Input PDB (or XYZ with --ref-pdb for topology).

Required

--parm PATH

Amber prmtop for the full REAL system.

Required

--model-pdb PATH

PDB defining the ML region (atom IDs). Optional when --detect-layer is enabled or --model-indices is provided.

None

--model-indices TEXT

Comma-separated ML-region atom indices (ranges allowed).

None

--model-indices-one-based / --model-indices-zero-based

Interpret --model-indices as 1-based or 0-based.

True (1-based)

--detect-layer / --no-detect-layer

Detect ML/MM layers from input PDB B-factors.

True

-q, --charge INT

Total ML-region charge.

None (required unless -l is given)

-l, --ligand-charge TEXT

Per-resname charge mapping (e.g., GPP:-3,SAM:1). Derives total charge when -q is omitted.

None

-m, --multiplicity INT

Spin multiplicity (2S+1).

1

--freeze-atoms TEXT

Comma-separated 1-based atom indices to freeze (merged with YAML geom.freeze_atoms).

None

--hess-cutoff FLOAT

Distance cutoff (Å) from ML region for MM atoms to include in Hessian calculation. Can be combined with --detect-layer.

None

--movable-cutoff FLOAT

Movable-MM distance cutoff (Å); providing this disables --detect-layer.

None

-s, --scan-lists TEXT

Scan targets: a YAML/JSON spec file path (auto-detected) or inline Python literal(s) with (i, j, target_A) triples or (i, j, start, end) 4-tuples for bidirectional scans. Each literal is one stage; supply multiple literals after a single flag. i/j can be integer indices or PDB atom selectors like "TYR,285,CA".

Required

--one-based/--zero-based

Interpret atom indices as 1-based (default) or 0-based.

True (1-based)

--print-parsed/--no-print-parsed

Print parsed stage tuples after -s/--scan-lists resolution.

False

--max-step-size FLOAT

Maximum change in any scanned bond per step (Å). Controls the number of integration steps.

0.20

--bias-k FLOAT

Harmonic bias strength k in eV/Ų.

300

--opt-mode {grad,hess,lbfgs,rfo,light,heavy}

Compatibility option for mlmm all forwarding. Current scan relaxations use LBFGS regardless of mode.

None

--max-cycles INT

Maximum LBFGS cycles per biased step and per pre/end optimization stage.

10000

--relax-max-cycles INT

Compatibility alias of --max-cycles (overrides it when provided).

None

--preopt/--no-preopt

Run an unbiased optimization before scanning.

False

--endopt/--no-endopt

Run an unbiased optimization after each stage.

False

--dump/--no-dump

Dump per-step optimizer trajectory files. Note: scan_trj.xyz/scan.pdb are always written regardless of this flag.

False

--out-dir TEXT

Output directory root.

./result_scan/

--thresh TEXT

Convergence preset (gau_loose|gau|gau_tight|gau_vtight|baker|never).

None (inherits gau)

--config FILE

Base YAML configuration file (applied first).

None

--ref-pdb FILE

Reference PDB topology when --input is XYZ.

None

-b, --backend CHOICE

MLIP backend for the ML region: uma (default), orb, mace, aimnet2.

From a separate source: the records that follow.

(** Two adjacent free blocks become one. *)
Lemma merge_inv top m p l1 a n c k q l2 live :
  heap_inv top m p (l1 ++ (a, n) :: (c, k) :: l2) live → a + n = c → load32 m (c + 4) = Ok q → is_u32 q →
  let m' := upd32 (upd32 m a (n + k)) (a + 4) q in
  heap_inv top m' p (l1 ++ (a, n + k) :: l2) live ∧ keeps live m m'.
Proof.
  intros Hi Hac Hq Hqu m'. pose proof (inv_parts _ _ _ _ _ _ _ _ Hi) as (Ha & (r & Hl1 & Hn & Hr & Hl2) & H1 & H2 & Hlv).
  destruct Ha as [[Haa Ha0] [Hna Hn12] Hat Ham]. pose proof (hi_top _ _ _ _ _ Hi) as [Ht _].
  destruct (H2 c k) as [[[Hca _] [Hka Hk12] Hct Hcm] _]; [left |].
  destruct Hl2 as (-> & Hck & q' & Hq' & Hl2). assert (q' = q) as -> by congruence.
  assert (Ha4 : aligned (a + 4)) by (by apply aligned_add). assert (Hu : is_u32 (n + k)) by (unfold is_u32; lia).
  pose proof Hi as [_ Hs Hf Hlv' Hap Ho Htop]. apply sorted_split in Hs as (S1 & S2 & S3 & S4 & S5).
  apply StronglySorted_inv in S2 as [S2 Sf]. rewrite Forall_forall in Sf.
  assert (Hc : ∀ b j, (b, j) ∈ l2 → aligned b ∧ c + k ≤ b).
  { intros b j Hb. split; [by apply (H2 b j); right |]. apply (Sf _ Hb). }
  assert (Hk' : keeps live m m').
  { apply (keeps_trans _ _ (upd32 m a (n + k))); apply (keeps_upd _ _ _ _ a n); try lia; intros b j Hb; by apply Hlv. }
  split; [| exact Hk']. constructor; try done.
  - apply lseg_app. exists a. split; [| split; [done |]; split; [| exists q; split]].
    + do 2 (apply lseg_upd; [done | done | intros b j Hb; destruct (H1 _ _ Hb) as [[[? _] [_ ?] _ _] ?]; split; [done | lia] |]). done.
    + unfold m'. rewrite load32_upd, decide_False by (done || lia). rewrite load32_upd, decide_True by done. done.
    + unfold m'. rewrite load32_upd, decide_True by done. done.
    + do 2 (apply lseg_upd; [done | done | intros b j Hb; destruct (Hc _ _ Hb); split; [done | lia] |]). done.
  - apply sorted_split. split_and!; [done | done | done | | intros x y Hx Hy; apply S5; [done | by right]].
    intros [b j] Hb. unfold before. simpl. destruct (Hc _ _ Hb). lia.
  - intros b j. rewrite elem_of_mid. intros Hb. apply (block_ok_owned top m); [intros; by do 2 apply upd32_owned |].
    destruct Hb as [Hb|[[= -> ->]|Hb]]; [by apply H1 | | by apply (H2 b j); right].
    constructor; [done | split; [by apply aligned_add | lia] | lia |]. intros x Hx.
    destruct (decide (x < c)); [apply Ham; lia | apply Hcm; lia].
  - intros b j Hb. destruct (Hlv' _ _ Hb) as [Hok Hj]. split; [apply (block_ok_owned top m); [intros; by do 2 apply upd32_owned | done] |].
    by rewrite (keeps_live live m _ b j) by (done || apply Hok).
  - intros b j d i Hb. rewrite elem_of_mid. intros [Hd|[[= -> ->]|Hd]]; [apply (Ho b j d i Hb), elem_of_mid; tauto | |].
    + destruct (Hlv _ _ Hb) as [[_ [_ ?] _ _] Hx]. assert (Hy : apart b j c k) by (apply (Ho b j c k Hb), elem_of_mid; right; right; left).
      unfold apart in *. lia.
    + apply (Ho b j d i Hb), elem_of_mid. right. right. by right.
Qed.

None (uma applied internally)

--embedcharge/--no-embedcharge

Enable xTB point-charge embedding correction for MM-to-ML environmental effects.

False

--embedcharge-cutoff FLOAT

Cutoff radius (Å) for embed-charge MM atoms.

12.0

--dry-run/--no-dry-run

Validate options and print the execution plan without running the scan. Shown in --help-advanced.

False

--convert-files/--no-convert-files

Toggle XYZ/TRJ to PDB companions when a PDB template is available.

True

Outputs

out_dir/ (default: ./result_scan/)
├─ scan_trj.xyz              # Combined trajectory across all stages (always written)
├─ scan.pdb                  # Combined PDB companion (PDB inputs only; always written)
├─ preopt/                   # Present when --preopt is True
│  ├─ result.xyz
│  └─ result.pdb             # Only for PDB inputs
└─ stage_XX/                 # One folder per stage (k = 01..K)
   ├─ result.xyz             # Final (possibly endopt) geometry
   ├─ result.pdb             # If input was PDB
   ├─ scan_trj.xyz           # Per-stage biased step frames (always written)
   └─ scan.pdb               # PDB version of scan_trj.xyz (PDB inputs only; always written)

YAML configuration

  • coord_type: Coordinate type (cartesian vs dlc internals).

  • freeze_atoms: 0-based frozen atoms merged with CLI --freeze-atoms.

Section calc / mlmm

  • ML/MM calculator setup: charge, spin, backend, embedcharge, UMA-specific model/task_name, device, neighbor radii, Hessian options, etc.

Section opt / lbfgs

  • Optimizer settings: thresh, max_cycles, print_every, step controls, line search, dumping flags.

Section bias

  • k (300): Harmonic strength in eV/Ų.

Section bond

  • MLIP-based bond-change detection:

  • device ("cuda"): MLIP device for graph analysis.

  • bond_factor (1.20): Covalent-radius scaling for cutoff.

  • margin_fraction (0.05): Fractional tolerance for comparisons.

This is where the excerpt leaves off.